WHAT NEEDS TO BE DONE.
Please output exactly the part of the records below that opens with the line containing "(** ** What anchors guarantee *)" and closes with the line containing "d !! BOOTSTRAP_DIRNAME = None ->", both lines included, and nothing else.
Top of INFORMATION SHOWN
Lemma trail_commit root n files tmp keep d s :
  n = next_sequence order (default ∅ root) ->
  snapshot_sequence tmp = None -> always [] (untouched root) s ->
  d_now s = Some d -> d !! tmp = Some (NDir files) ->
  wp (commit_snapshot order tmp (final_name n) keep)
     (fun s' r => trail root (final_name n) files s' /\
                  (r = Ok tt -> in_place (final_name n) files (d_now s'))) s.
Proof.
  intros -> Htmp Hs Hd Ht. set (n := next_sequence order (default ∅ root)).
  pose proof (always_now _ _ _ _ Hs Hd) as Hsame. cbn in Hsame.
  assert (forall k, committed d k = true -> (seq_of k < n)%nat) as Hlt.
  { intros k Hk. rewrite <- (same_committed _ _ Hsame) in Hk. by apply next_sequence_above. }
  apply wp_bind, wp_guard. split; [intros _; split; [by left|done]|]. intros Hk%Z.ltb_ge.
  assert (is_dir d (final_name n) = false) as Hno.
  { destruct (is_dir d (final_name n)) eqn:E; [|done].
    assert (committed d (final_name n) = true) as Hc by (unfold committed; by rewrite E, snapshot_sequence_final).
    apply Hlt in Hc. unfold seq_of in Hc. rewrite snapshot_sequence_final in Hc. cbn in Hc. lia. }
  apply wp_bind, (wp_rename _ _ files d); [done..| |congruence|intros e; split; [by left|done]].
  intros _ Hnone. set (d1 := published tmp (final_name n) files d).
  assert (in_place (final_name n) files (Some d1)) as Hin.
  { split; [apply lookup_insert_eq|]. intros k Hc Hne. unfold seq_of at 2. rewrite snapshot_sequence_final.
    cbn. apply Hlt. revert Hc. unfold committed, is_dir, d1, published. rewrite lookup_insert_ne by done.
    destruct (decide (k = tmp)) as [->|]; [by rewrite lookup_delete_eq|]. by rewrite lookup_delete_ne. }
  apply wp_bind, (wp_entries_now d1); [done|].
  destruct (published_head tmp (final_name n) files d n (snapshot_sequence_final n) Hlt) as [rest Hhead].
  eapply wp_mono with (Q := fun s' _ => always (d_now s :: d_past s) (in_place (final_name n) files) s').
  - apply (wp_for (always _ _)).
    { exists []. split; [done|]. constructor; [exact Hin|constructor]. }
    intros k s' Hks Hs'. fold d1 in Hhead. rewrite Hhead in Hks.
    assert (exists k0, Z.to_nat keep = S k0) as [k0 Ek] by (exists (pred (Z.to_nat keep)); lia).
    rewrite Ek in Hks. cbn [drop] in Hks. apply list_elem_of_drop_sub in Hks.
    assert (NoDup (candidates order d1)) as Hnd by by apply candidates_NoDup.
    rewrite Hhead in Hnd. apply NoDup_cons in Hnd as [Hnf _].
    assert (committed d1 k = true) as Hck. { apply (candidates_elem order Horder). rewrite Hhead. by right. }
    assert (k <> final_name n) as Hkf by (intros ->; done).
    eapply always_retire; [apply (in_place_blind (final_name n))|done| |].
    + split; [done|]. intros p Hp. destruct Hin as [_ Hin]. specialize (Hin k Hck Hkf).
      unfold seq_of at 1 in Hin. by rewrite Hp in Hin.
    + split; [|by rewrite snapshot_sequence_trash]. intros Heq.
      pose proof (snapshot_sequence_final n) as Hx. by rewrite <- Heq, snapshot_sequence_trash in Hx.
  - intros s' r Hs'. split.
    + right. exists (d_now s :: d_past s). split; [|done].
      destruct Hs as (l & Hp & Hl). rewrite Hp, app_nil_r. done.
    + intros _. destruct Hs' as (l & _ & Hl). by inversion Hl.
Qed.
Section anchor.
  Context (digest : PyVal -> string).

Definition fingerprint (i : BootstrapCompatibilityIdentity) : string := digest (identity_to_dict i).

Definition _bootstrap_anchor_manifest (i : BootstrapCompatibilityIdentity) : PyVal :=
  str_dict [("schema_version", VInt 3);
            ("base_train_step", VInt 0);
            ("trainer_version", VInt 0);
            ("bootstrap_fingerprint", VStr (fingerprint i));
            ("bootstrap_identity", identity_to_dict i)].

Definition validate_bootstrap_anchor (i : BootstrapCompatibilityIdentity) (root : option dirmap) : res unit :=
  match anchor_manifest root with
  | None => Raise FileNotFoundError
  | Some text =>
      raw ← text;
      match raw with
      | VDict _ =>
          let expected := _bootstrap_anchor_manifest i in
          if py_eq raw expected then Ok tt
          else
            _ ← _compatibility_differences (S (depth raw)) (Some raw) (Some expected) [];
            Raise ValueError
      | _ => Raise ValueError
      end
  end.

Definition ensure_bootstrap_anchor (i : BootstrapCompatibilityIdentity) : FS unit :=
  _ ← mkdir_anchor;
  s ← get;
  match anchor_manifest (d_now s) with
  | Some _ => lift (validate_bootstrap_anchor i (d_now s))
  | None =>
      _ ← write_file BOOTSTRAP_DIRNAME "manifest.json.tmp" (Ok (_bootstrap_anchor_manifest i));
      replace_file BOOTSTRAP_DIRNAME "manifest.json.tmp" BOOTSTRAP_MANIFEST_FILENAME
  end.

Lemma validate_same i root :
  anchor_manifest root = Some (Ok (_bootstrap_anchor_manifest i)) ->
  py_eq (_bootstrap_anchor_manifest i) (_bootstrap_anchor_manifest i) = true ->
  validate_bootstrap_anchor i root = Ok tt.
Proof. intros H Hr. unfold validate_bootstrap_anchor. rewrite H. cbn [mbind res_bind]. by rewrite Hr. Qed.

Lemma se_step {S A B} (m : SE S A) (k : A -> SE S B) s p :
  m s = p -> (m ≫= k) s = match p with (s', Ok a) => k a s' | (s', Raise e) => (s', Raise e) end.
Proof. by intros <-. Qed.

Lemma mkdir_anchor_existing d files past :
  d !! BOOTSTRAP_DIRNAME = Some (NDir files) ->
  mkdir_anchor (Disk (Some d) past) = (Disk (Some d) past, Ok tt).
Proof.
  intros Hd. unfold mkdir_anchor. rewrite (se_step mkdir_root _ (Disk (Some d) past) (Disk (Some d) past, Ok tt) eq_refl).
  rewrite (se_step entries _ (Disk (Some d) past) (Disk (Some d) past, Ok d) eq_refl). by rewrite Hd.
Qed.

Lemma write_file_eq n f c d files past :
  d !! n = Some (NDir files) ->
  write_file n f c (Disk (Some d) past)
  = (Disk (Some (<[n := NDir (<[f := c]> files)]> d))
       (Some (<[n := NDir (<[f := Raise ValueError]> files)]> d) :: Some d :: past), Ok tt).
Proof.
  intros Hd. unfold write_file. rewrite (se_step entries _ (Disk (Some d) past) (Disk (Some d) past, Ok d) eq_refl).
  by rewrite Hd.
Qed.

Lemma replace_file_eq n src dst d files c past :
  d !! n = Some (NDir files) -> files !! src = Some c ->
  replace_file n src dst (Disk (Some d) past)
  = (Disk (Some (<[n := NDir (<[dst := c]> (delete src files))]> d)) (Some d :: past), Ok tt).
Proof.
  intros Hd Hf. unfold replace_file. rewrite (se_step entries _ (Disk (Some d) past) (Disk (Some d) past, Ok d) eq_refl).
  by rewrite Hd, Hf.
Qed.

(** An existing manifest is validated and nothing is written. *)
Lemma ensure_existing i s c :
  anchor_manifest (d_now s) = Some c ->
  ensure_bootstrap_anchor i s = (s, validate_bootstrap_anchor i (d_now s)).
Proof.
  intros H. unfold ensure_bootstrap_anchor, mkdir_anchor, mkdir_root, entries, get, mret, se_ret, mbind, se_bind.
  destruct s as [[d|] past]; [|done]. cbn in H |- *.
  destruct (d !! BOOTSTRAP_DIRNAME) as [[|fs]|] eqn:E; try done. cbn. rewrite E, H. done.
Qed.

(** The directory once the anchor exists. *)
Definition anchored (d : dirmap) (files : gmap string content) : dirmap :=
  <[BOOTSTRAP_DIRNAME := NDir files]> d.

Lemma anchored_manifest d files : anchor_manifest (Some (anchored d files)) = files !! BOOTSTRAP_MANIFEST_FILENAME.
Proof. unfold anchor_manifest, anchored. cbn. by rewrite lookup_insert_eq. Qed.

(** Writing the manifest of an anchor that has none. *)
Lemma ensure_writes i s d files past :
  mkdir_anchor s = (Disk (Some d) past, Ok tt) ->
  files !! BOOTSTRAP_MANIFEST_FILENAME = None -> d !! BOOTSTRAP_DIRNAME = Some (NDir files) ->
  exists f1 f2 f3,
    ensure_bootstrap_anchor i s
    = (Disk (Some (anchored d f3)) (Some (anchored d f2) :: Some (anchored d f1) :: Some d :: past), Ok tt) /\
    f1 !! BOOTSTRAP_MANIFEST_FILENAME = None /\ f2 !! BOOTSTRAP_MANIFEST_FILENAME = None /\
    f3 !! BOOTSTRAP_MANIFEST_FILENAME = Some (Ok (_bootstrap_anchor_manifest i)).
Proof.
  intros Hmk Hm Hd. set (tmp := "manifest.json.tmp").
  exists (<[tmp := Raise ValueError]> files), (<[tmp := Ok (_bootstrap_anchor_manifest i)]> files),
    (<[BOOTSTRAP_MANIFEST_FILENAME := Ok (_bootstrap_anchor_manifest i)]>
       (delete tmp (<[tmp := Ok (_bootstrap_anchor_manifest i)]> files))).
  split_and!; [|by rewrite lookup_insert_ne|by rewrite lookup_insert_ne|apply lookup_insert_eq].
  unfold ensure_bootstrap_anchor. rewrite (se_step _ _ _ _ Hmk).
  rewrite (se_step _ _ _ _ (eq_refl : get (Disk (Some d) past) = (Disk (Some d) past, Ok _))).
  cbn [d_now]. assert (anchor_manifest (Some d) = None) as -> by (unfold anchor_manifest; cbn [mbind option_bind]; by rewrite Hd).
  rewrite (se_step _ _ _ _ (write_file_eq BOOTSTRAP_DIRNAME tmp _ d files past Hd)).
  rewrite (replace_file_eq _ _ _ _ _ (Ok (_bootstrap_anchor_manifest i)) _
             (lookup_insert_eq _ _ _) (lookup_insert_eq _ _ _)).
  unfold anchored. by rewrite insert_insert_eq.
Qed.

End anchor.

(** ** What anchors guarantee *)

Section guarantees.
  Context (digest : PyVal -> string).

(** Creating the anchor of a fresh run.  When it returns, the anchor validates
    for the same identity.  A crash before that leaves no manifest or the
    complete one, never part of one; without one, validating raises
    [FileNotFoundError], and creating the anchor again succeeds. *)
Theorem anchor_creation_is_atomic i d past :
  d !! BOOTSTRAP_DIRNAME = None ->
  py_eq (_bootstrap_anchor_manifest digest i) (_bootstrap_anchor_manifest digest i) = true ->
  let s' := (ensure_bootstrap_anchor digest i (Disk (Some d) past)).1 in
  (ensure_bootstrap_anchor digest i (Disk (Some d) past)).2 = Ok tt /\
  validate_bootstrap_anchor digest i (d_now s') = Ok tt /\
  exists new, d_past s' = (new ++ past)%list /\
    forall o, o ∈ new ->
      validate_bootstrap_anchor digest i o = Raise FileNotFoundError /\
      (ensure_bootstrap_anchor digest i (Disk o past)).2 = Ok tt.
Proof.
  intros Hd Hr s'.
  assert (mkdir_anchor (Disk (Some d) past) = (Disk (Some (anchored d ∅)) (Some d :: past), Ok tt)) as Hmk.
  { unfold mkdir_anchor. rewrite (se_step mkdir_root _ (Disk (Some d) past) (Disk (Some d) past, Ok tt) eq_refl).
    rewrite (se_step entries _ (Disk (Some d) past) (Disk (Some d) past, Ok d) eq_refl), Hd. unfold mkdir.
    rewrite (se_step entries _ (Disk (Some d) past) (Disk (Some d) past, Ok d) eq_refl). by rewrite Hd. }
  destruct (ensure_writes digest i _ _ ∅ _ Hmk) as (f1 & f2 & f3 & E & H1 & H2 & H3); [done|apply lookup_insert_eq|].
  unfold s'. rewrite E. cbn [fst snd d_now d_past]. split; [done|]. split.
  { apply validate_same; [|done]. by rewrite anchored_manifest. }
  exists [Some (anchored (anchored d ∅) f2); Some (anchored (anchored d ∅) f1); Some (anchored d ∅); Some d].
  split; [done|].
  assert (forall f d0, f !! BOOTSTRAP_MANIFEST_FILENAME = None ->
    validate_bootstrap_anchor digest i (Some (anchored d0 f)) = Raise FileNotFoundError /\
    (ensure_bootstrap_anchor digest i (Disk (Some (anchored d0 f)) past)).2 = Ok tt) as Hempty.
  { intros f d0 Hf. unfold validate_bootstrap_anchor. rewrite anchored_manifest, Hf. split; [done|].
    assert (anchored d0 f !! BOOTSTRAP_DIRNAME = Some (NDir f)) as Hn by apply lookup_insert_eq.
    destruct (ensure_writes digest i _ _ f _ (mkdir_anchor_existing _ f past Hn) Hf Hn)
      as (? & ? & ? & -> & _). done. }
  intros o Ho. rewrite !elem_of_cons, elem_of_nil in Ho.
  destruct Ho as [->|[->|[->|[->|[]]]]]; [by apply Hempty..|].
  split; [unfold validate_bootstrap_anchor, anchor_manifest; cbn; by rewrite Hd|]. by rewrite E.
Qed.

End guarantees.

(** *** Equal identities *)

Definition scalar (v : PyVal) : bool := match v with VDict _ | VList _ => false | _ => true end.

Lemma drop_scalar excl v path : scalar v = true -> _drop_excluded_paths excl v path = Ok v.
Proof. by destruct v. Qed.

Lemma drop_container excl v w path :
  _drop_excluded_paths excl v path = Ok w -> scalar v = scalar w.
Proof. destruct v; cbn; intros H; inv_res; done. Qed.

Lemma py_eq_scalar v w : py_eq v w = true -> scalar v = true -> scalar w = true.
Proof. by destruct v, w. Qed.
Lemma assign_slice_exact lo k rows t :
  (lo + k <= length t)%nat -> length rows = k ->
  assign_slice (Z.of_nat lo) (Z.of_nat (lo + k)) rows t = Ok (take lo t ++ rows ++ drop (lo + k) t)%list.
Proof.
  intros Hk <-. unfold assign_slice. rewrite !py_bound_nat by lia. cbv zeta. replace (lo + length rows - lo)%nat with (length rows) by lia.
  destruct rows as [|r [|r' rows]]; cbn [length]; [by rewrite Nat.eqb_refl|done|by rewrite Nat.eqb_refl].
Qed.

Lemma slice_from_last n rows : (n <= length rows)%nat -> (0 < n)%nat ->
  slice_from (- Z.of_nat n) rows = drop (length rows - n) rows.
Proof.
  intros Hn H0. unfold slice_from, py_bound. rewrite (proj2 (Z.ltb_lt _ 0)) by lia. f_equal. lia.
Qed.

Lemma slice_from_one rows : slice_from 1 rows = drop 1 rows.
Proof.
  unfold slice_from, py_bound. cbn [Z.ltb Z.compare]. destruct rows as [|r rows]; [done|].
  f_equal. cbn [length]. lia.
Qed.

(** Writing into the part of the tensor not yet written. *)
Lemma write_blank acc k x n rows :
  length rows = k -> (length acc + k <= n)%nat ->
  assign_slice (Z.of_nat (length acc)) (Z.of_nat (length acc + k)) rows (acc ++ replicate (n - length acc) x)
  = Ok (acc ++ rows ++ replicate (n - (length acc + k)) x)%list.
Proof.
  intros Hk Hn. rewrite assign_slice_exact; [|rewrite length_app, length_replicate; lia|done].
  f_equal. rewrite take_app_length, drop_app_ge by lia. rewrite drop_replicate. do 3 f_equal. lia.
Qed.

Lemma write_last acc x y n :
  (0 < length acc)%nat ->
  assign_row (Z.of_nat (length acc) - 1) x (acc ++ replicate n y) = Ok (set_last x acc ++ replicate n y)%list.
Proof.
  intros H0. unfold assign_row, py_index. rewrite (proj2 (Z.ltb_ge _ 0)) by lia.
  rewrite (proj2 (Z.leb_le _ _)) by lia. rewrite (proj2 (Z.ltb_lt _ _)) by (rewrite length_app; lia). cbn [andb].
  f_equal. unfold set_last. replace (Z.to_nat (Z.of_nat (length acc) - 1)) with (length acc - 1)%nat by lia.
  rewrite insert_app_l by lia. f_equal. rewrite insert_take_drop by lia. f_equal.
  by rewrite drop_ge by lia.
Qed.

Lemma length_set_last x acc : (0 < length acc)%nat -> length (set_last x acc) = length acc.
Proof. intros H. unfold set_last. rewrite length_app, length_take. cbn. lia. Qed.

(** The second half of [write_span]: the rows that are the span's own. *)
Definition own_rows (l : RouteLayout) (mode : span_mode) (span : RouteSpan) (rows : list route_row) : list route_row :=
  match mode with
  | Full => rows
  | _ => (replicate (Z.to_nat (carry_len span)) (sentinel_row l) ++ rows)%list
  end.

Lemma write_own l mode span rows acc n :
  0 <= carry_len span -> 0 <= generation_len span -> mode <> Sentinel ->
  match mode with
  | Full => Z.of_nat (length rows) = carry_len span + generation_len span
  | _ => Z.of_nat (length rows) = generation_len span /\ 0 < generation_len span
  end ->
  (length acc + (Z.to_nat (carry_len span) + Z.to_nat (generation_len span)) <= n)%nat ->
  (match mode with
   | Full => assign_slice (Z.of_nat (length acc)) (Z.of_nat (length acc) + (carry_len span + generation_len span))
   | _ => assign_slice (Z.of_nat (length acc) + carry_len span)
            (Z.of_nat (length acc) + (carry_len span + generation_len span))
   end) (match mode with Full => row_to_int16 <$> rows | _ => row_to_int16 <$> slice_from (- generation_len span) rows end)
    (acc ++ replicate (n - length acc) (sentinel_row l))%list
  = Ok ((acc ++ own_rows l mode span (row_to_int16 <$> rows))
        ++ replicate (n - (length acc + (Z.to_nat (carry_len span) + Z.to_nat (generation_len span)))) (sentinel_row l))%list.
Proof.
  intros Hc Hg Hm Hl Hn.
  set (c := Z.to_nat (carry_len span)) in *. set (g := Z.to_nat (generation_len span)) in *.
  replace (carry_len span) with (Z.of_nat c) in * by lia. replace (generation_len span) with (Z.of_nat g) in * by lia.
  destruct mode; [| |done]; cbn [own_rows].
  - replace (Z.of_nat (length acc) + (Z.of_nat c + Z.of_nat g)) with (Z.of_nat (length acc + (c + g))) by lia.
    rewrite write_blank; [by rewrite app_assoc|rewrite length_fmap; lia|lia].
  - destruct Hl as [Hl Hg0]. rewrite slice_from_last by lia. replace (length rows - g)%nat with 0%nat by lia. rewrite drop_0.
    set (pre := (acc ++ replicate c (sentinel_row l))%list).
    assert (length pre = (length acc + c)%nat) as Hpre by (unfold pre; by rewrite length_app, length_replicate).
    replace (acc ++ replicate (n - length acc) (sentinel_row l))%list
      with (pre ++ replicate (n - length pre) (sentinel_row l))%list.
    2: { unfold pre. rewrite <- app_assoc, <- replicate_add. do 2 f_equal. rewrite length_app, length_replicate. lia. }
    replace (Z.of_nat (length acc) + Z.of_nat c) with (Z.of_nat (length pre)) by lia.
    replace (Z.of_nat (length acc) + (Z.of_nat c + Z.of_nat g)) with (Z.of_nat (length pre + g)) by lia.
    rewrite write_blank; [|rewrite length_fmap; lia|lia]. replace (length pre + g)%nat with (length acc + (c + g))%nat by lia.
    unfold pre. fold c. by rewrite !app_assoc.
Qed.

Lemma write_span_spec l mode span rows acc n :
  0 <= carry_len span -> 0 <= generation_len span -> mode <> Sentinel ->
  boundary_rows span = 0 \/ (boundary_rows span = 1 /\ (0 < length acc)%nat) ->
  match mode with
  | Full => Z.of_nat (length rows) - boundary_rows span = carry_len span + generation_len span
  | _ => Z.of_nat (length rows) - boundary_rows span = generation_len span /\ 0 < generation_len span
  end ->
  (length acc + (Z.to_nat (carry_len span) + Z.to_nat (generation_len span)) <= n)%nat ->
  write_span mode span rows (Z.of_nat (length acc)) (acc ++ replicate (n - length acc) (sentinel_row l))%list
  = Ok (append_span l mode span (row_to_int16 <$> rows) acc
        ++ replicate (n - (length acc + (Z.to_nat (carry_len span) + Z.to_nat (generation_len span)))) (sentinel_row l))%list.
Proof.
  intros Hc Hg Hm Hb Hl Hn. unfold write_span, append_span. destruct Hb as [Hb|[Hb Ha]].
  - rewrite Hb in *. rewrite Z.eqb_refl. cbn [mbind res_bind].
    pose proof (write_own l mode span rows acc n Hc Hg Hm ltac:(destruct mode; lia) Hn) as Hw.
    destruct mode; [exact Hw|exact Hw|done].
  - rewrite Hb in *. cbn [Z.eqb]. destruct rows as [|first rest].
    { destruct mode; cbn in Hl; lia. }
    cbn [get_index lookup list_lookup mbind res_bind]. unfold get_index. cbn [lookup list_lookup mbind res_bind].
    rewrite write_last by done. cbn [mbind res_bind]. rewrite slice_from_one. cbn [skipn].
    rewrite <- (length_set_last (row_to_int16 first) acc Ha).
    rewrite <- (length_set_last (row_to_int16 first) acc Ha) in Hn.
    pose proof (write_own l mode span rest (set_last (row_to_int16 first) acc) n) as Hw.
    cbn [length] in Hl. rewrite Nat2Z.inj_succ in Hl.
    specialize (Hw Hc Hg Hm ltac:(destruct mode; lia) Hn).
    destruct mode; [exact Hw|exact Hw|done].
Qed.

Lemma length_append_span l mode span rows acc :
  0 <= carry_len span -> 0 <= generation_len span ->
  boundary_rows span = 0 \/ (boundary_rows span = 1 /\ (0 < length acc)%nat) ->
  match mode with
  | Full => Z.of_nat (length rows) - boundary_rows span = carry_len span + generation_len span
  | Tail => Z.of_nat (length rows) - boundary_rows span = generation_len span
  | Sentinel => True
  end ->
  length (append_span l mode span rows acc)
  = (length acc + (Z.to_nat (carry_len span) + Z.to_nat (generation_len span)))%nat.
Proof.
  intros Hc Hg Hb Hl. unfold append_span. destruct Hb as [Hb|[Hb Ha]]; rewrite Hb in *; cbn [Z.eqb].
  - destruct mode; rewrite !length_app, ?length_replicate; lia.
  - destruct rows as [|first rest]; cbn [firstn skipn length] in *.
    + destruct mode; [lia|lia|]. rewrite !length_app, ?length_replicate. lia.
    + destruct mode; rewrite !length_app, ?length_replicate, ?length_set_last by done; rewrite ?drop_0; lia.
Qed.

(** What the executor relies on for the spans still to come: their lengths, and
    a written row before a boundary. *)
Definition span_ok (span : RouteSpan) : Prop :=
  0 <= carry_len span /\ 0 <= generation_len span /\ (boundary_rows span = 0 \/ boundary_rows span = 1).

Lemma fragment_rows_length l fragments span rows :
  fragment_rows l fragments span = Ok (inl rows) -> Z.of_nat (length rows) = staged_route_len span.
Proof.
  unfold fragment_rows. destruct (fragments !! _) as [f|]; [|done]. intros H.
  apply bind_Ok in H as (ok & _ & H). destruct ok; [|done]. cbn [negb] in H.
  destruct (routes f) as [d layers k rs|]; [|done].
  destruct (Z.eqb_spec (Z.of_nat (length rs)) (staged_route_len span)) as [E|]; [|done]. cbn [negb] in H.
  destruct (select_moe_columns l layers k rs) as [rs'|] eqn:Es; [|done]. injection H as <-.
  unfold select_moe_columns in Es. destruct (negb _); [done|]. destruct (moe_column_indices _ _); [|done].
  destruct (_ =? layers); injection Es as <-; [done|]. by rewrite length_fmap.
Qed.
Bottom of INFORMATION SHOWN
WRITTEN SOLUTION.
(** ** What anchors guarantee *)

Section guarantees.
  Context (digest : PyVal -> string).

(** Creating the anchor of a fresh run.  When it returns, the anchor validates
    for the same identity.  A crash before that leaves no manifest or the
    complete one, never part of one; without one, validating raises
    [FileNotFoundError], and creating the anchor again succeeds. *)
Theorem anchor_creation_is_atomic i d past :
  d !! BOOTSTRAP_DIRNAME = None ->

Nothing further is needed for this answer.